On Thursday night, MEPs reached a deal with the Presidency of the Council on new cyber resilience rules to protect all digital products in the EU from cyber threats.
Parliament and Council negotiators reached an informal agreement on the Cyber Resilience Act, which aims to ensure that products with digital features are secure to use, resilient against cyber threats and provide enough information about their security properties.
The rules will put important and critical products into different lists based on their criticality and the level of cybersecurity risk they pose. Two lists will be proposed and updated by the European Commission. During negotiations, MEPs secured an expansion of the list of covered devices with products such as identity management systems software, password managers, biometric readers, smart home assistants and private security cameras. Products should also have security updates installed automatically and separately from functionality ones.

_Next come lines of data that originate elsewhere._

(* ===== verification/Loaded.v ===== *)
(** * What loading a tree makes of it

    Which nodes load ([loadable]), and what the cells of a loaded tree are
    ([loaded]). *)

From S2P Require Import Prelude Values Extern Keys State Store Effects Nodes Schema Graphs GraphLowering Cells Expressions CoreNodes ScatterNode Ticks Lowering Loading Sweeps.

(** ** The data nodes *)
Section DataNodes.
Context {S X : Type} `{DS : DataStore S} `{UC : UuidCrate}.
Local Abbreviation Slot := (@SlotHandle S _).
Local Abbreviation Cell := (VariableCell Slot).
Variable names : gmap Uuid string.
Variable arguments_order : Node Slot → list (Uuid * Expression Slot).
Hypothesis arguments_permuted : ∀ n, arguments_order n ≡ₚ map_to_list (n_arguments n).

(** What a data node's arguments must be: those it needs are linked, a
    [Scatter]'s prefix is a literal one, and an [Unpack]'s ports bind variables of
    their own. *)
Definition port_variable (node : Node Slot) (param variable : Uuid) : Prop :=
  param ≠ UNPACK_VALUES_PARAM_ID ∧ n_arguments node !! param = Some (Expression.VariableId variable).
Record unpack_ok (node : Node Slot) : Prop := {
  uo_ports param e : n_arguments node !! param = Some e → param ≠ UNPACK_VALUES_PARAM_ID →
    is_Some (unpack_out_index param) ∧ ∃ variable, e = Expression.VariableId variable;
  uo_apart p1 p2 v1 v2 : port_variable node p1 v1 → port_variable node p2 v2 →
    target_of names v1 = target_of names v2 → p1 = p2;
}.
Definition data_node_ok (node : Node Slot) : Prop :=
  match required_arguments (n_function node) with
  | None => True
  | Some required =>
      (∀ i, i ∈ required → is_Some (n_arguments node !! i)) ∧
      (n_function node = SCATTER_FUNCTION_ID → ∃ sc, scatter_bind node = Ok sc) ∧
      (n_function node = UNPACK_FUNCTION_ID → unpack_ok node)
  end.
(** ** [check_acyclic]: [None] is the panic of a node that is not there *)
Fixpoint acyclic_from (fuel : nat) (index : Index) (done open : gset Uuid) (stack : list (Uuid * nat)) :
    option (result BehaviorError unit) :=
  match stack with
  | [] => Some (Ok tt)
  | (i, next) :: stack =>
      match fuel with
      | O => None
      | Datatypes.S fuel =>
          n ← index !! i;
          match default [] (children n) !! next with
          | None => acyclic_from fuel index ({[i]} ∪ done) (open ∖ {[i]}) stack
          | Some child =>
              match index !! child with
              | None => Some (Err (NoSuchChild i child))
              | Some _ =>
                  if decide (child ∈ open) then Some (Err (OwnDescendant child))
                  else if decide (child ∈ done) then acyclic_from fuel index done open ((i, Datatypes.S next) :: stack)
                  else acyclic_from fuel index done ({[child]} ∪ open) ((child, O) :: (i, Datatypes.S next) :: stack)
              end
          end
      end
  end.
Definition enough_acyclic (index : Index) : nat := Datatypes.S (size index + held_children index).
Definition check_acyclic (g : Graph) (root : Uuid) : option (result BehaviorError unit) :=
  acyclic_from (enough_acyclic (by_id g)) (by_id g) ∅ {[root]} [(root, O)].

(** ** [check_selections] *)
Definition is_select (source : Source) : bool := match source with Select _ _ => true | _ => false end.
Definition writes_port (index : FunctionIndex) (function port : Uuid) : bool :=
  bool_decide (port = _RET_PARAM_ID)
  || match index !! function with
     | Some f => match parameters (Schema.function f) !! port with Some p => p_mutable p | None => false end
     | None => false
     end.
Definition check_selections (g : Graph) (index : FunctionIndex) : result BehaviorError unit :=
  match head (nodes g ≫= λ n, (λ e, (id n, e.1)) <$>
          filter (λ e, is_select e.2 && writes_port index (function n) e.1 = true) (bt_iter (bind n))) with
  | Some (node, port) => Err (SelectionWritten node port)
  | None => Ok tt
  end.

(** ** What a diff touches: [changed_nodes], [unbound_by_removal] *)
Definition changed_nodes (d : GraphDiff) : list Uuid :=
  (id <$> d_set d) ++ (port_node <$> d_unbind d) ++ (b_node <$> d_bind d).
Definition unbound_by_removal (g : Graph) (remove : list Uuid) : list Uuid :=
  id <$> filter (λ n, id n ∉ remove ∧ (existsb (λ e, reads_removed (list_to_set remove) e.2) (map_to_list (bind n))) = true)
           (nodes g).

MEPs also pushed for the European Union Agency for Cybersecurity (ENISA) to be more closely involved when vulnerabilities and incidents occur. The agency will be notified by the member state concerned and receive information so it can assess the situation and, if it estimates that the risk is systemic, will inform other member states so they are able to take the necessary steps.
To emphasise the importance of professional skills in the cybersecurity field, MEPs also managed to introduce education and training programmes, collaboration initiatives, and strategies to enhance workforce mobility.
Lead MEP Nicola Danti (Renew, IT) said: “The Cyber Resilience Act will strengthen the cybersecurity of connected products, tackling vulnerabilities in hardware and software alike, making the EU a safer and more resilient continent. Parliament has protected supply chains ensuring that key products such as routers and antiviruses are identified as a priority for cybersecurity. We have ensured support for micro and small enterprises and better involvement of stakeholders, and addressed the concerns of the open-source community, while keeping an ambitious European dimension. Only together will we be able to tackle successfully the cybersecurity emergency that awaits us in the coming years.”
The agreed text will now have to be formally adopted by both Parliament and Council in order to come into law. The Industry, Research and Energy Committee will hold a vote on the file in a forthcoming meeting.
New technologies come with new risks, and the impact of cyber-attacks through digital products has increased dramatically in recent years. Consumers have fallen victim to security flaws linked to digital products such as baby monitors, robot-vacuum cleaners, Wi-Fi routers and alarm systems. For businesses, the importance of ensuring that digital products in the supply chain are secure has become pivotal, considering three in five vendors have already lost money due to product security gaps.